■ Aim of the task: The lines from the top of the records below through the one containing "match goal with H : require_scope" are to be transcribed exactly, and nothing else is to be added.

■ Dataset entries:
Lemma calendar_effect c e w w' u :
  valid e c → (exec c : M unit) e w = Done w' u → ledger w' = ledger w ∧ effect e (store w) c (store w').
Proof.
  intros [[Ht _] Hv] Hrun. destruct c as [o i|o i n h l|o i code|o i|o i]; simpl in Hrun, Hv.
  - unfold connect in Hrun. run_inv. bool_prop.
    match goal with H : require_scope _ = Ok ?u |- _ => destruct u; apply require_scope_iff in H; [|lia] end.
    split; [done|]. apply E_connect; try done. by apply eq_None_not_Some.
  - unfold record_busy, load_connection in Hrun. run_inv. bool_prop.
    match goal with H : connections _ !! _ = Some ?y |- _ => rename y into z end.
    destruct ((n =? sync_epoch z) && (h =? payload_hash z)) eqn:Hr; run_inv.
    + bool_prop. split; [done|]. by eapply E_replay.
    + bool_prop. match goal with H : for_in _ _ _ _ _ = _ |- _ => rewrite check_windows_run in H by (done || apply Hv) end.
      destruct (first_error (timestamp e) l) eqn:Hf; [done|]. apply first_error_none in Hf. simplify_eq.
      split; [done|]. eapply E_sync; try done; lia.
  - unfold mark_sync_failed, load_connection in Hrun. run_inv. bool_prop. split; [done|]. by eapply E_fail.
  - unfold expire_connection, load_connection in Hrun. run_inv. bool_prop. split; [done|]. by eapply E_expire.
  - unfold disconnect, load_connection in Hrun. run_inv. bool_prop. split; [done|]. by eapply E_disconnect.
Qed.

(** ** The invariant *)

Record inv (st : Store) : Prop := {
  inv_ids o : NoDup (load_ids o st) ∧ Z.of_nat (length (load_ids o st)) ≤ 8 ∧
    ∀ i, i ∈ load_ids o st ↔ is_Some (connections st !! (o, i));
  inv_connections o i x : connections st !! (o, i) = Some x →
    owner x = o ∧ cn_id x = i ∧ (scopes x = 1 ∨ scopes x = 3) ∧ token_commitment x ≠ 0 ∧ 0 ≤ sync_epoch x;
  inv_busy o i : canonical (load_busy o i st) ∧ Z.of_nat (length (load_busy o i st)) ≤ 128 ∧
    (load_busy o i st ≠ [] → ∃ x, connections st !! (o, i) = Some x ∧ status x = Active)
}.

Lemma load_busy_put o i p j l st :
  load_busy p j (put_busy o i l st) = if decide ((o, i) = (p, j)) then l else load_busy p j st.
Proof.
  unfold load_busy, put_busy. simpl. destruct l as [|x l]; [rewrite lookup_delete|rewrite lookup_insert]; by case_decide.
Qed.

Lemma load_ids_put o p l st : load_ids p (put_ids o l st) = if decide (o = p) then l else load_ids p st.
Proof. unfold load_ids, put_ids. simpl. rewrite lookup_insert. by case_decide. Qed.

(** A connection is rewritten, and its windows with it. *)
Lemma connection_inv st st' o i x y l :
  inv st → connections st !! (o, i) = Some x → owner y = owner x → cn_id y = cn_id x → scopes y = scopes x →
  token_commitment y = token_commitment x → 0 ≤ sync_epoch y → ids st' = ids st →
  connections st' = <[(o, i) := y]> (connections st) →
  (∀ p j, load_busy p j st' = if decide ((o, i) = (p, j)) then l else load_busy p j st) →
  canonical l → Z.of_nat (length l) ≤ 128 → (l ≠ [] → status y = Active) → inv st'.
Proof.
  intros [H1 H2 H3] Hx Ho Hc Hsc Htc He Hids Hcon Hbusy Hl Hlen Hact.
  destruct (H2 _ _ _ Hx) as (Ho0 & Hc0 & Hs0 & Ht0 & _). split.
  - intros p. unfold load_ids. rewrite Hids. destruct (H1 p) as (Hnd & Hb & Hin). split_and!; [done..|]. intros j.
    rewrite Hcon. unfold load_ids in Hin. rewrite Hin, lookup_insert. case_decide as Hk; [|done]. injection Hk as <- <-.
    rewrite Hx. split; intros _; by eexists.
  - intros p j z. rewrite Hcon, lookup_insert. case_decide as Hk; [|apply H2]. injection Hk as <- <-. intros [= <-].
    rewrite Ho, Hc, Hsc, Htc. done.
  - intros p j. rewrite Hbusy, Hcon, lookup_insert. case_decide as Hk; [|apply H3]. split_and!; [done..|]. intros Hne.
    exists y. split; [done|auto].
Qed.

■ Problem solution:
Lemma calendar_effect c e w w' u :
  valid e c → (exec c : M unit) e w = Done w' u → ledger w' = ledger w ∧ effect e (store w) c (store w').
Proof.
  intros [[Ht _] Hv] Hrun. destruct c as [o i|o i n h l|o i code|o i|o i]; simpl in Hrun, Hv.
  - unfold connect in Hrun. run_inv. bool_prop.
    match goal with H : require_scope _ = Ok ?u |- _ => destruct u; apply require_scope_iff in H; [|lia] end.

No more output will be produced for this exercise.